前編
明けたばかりの空が、朝の冷気とともに新鮮に輝いている中、美容院で働く星口めぐみは(はぁ、イブも仕事か)と白い溜め息をつきながらも開店準備をしていた。開店の時間に合わせるようにある人影が美容院に向かって走ってきた。その人物はこの美容院の常連でもあり、社会人になって一番の友人の吉岡弥生だった。
「めぐみちゃん、おはよう。急で予約してないけど髪を切ってくれる」と息を切らしながらめぐみに頼んだ。めぐみは笑顔で「まだ開店したばかりだからまだお客さんが居ないからいいよ。弥生ちゃんは私が新人の時からの大事なお客様で友人だから」と言い弥生を店の奥に案内をした。
弥生は用意された椅子に座り、めぐみは美容器具を準備しながら「今日もいつもの髪型でいい?」と聞いて、弥生はいつもより嬉しそうな表情で「嫌、今日は思い切ってショートにして」と愉快すぎて大きな声でめぐみに頼んだ。
「今までロングだったの急にショートにするの? しかも弥生ちゃん、私にショートを頼むの初めてじゃない?」と言ってめぐみは弥生の髪を切り出した。弥生は嬉しそうな表情をしているから、めぐみは気になって「弥生ちゃん、いつも以上に笑顔だからなんか良い事でもあった? もしかしてなかなか会えない言っていた彼氏とデート。確か名前が昴君だったって」と聞いた。

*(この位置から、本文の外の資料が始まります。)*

Lemma register_each_returns_iff_distinct_witness :
  ∃ c, register_each (new_command "root" "the root")
         [register_optional class_optional_flag "v" "verbose" "more output";
          register_required (class_required_value builtin_int) "count" "how many";
          register_optional (class_optional_list builtin_string) "f" "files" "inputs"]
       = Returned () c.
Proof.
  apply (register_each_returns_iff_distinct (new_command "root" "the root")); [done|done|].
  split_and!; simpl.
  - apply list.NoDup_cons. split; [|apply NoDup_singleton].
    intros Hin%list_elem_of_singleton. discriminate.
  - apply list.NoDup_cons. split; [|apply NoDup_singleton].
    intros Hin%list_elem_of_singleton. discriminate.
  - apply NoDup_singleton.
Defined.

Lemma register_each_appends_in_order_witness :
  _optional files_root !! 0%nat
  = Some (ptr_optional_flag (mk_optional_flag "f" "flag" "a flag" 0 false))
  ∧ ∀ h o, _optional (new_command "root" "the root") !! h = Some o →
           _optional files_root !! h = Some o.
Proof.
  destruct (register_each_appends_in_order (new_command "root" "the root") files_root
              [register_required (class_required_list builtin_string) "files" "inputs";
               register_optional class_optional_flag "f" "flag" "a flag"] eq_refl)
    as (Hopt & _ & Hkeep & _).
  split; [by rewrite Hopt | exact Hkeep].
Defined.

Lemma retrieval_returns_only_matching_specs_witness :
  ptr_optional_flag (mk_optional_flag "v" "verbose" "more output" 0 false)
    ∈ _optional verbose_root
  ∧ dynamic_class_optional
      (ptr_optional_flag (den:=builtin_type) (mk_optional_flag "v" "verbose" "more output" 0 false))
    = class_optional_flag.
Proof.
  destruct (retrieval_returns_only_matching_specs verbose_root) as [Hopt _].
  destruct (Hopt class_optional_flag "verbose"
              (ptr_optional_flag (mk_optional_flag "v" "verbose" "more output" 0 false))
              verbose_root eq_refl) as (_ & Hin & _ & Hclass).
  split; [exact Hin | exact Hclass].
Defined.

Lemma every_registered_spec_is_retrievable_witness :
  get_opt_flag files_root "flag"
  = Returned (ptr_optional_flag (mk_optional_flag "f" "flag" "a flag" 0 false)) files_root
  ∧ get_req_list builtin_string files_root "files"
    = Returned (ptr_required_list builtin_string (mk_required_list "files" "inputs" []))
        files_root.
Proof.
  destruct (every_registered_spec_is_retrievable files_root) as [Hopt Hreq].
  split.
  - exact (Hopt ltac:(split; apply NoDup_singleton) 0%nat
             (ptr_optional_flag (mk_optional_flag "f" "flag" "a flag" 0 false)) eq_refl).
  - exact (Hreq ltac:(apply NoDup_singleton) 0%nat
             (ptr_required_list builtin_string (mk_required_list "files" "inputs" [])) eq_refl).
Defined.

Lemma retrieval_under_wrong_class_is_undefined_witness :
  get_opt_value builtin_int verbose_root "verbose" = Undefined
  ∧ get_req_list builtin_int count_root "count" = Undefined.
Proof.
  destruct (retrieval_under_wrong_class_is_undefined verbose_root) as [Hopt _].
  destruct (retrieval_under_wrong_class_is_undefined count_root) as [_ Hreq].
  split.
  - refine (Hopt ltac:(split; apply NoDup_singleton) (class_optional_value builtin_int) 0%nat
              (ptr_optional_flag (mk_optional_flag "v" "verbose" "more output" 0 false))
              eq_refl _).
    discriminate.
  - refine (Hreq ltac:(apply NoDup_singleton) (class_required_list builtin_int) 0%nat
              (ptr_required_value builtin_int (mk_required_value "count" "how many" None))
              eq_refl _).
    discriminate.
Defined.

Lemma registered_spec_is_retrieved_by_name_witness :
  get_req_value builtin_int count_root "count"
  = Returned (ptr_required_value builtin_int (mk_required_value "count" "how many" None))
      count_root
  ∧ get_opt_flag verbose_root "verbose"
    = Returned (ptr_optional_flag (mk_optional_flag "v" "verbose" "more output" 0 false))
        verbose_root.
Proof.
  split.
  - destruct (registered_spec_is_retrieved_by_name (new_command "root" "the root") count_root)
      as [_ Hreq].
    exact (Hreq (class_required_value builtin_int) "count" "how many" eq_refl).
  - destruct (registered_spec_is_retrieved_by_name (new_command "root" "the root") verbose_root)
      as [Hopt _].
    exact (proj1 (Hopt class_optional_flag "v"%char "verbose" "more output" 0%nat eq_refl)).
Defined.

Lemma retrieval_survives_registration_witness :
  ∃ c, register_each verbose_root
         [register_optional (class_optional_value builtin_int) "n" "num" "a number";
          register_required (class_required_value builtin_int) "count" "how many"]
       = Returned () c
       ∧ get_opt_flag c "verbose"
         = Returned (ptr_optional_flag (mk_optional_flag "v" "verbose" "more output" 0 false)) c.
Proof.
  eexists. split; [reflexivity|].
  destruct (retrieval_survives_registration verbose_root
              [register_optional (class_optional_value builtin_int) "n" "num" "a number";
               register_required (class_required_value builtin_int) "count" "how many"]
              _ eq_refl) as [Hopt _].
  exact (Hopt class_optional_flag "verbose" _ eq_refl).
Defined.

Lemma add_req_list_with_flag_registers_optional_witness :
  ∃ c, add_req_list_flag builtin_string count_root "f" "files" "inputs" = Returned 0%nat c
       ∧ _required c = _required count_root
       ∧ get_opt_list builtin_string c "files"
         = Returned (ptr_optional_list builtin_string (mk_optional_list "f" "files" "inputs" [])) c
       ∧ get_req_list builtin_string c "files" = Aborted.
Proof.
  eexists. split; [reflexivity|].
  destruct (add_req_list_with_flag_registers_optional builtin_string count_root _
              "f" "files" "inputs" 0 eq_refl) as (Hreq & Hopt & Habort).
  split_and!; [exact Hreq | exact Hopt |].
  apply Habort. intros a ->%list_elem_of_singleton. discriminate.
Defined.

「そうだよ。昴だよ。今日、イブでしょ。この後昴に会えるから嬉しくて。出会って二十年近く経つけど、付き合い始めて五年経っての初めてのクリスマスデートだから嬉しくて、ちゃんとここでセットして行こうと思ったから、めぐみちゃん無理言ってごめんね」と笑顔で手を合わせて謝った。めぐみはそれを聞いて、心の中で羨ましいなと思いながら「いいよ。それより良かったじゃん。それを聞いたらプロとしていつも以上に気合いを入れて切るね」とプロとしてのプライドだけで弥生の髪を今年の流行のショートカットにして行った。
「めぐみちゃん、今日仕事が終わったら、イブだからめぐみちゃんもデートするの?」と何気なく聞いたら、一瞬髪を切るのやめて一呼吸して「私、彼氏なんか居ないよ。五年前、告白されてかっこよく「誠実で優しい人なのを知っているからこそ軽い気持ちでは付き合えない」と言って振った事に、ちょっと後悔している」と淡々と言っているが昴の事を思い出して目は泣いていた。
それに気付いた弥生はめぐみの気持ちも知らずに「その人の事忘れられないだね。その人と連絡とか取っているの?」と聞いた。
「その人は京丹後に居て会えないし、メールも私一回携帯が壊れた事あったでしょ。その人のメルアドが消えてメールも送れない状態。その人のメールすごくややこしいし覚えてない」と言いながら、弥生に昴君の事話したら気まずくなると思い気持ちを押し殺しながら、弥生の髪を仕上げに入っていながら、弥生の彼氏は多分、絶対にあの昴君だと思った瞬間を思い出してしまった。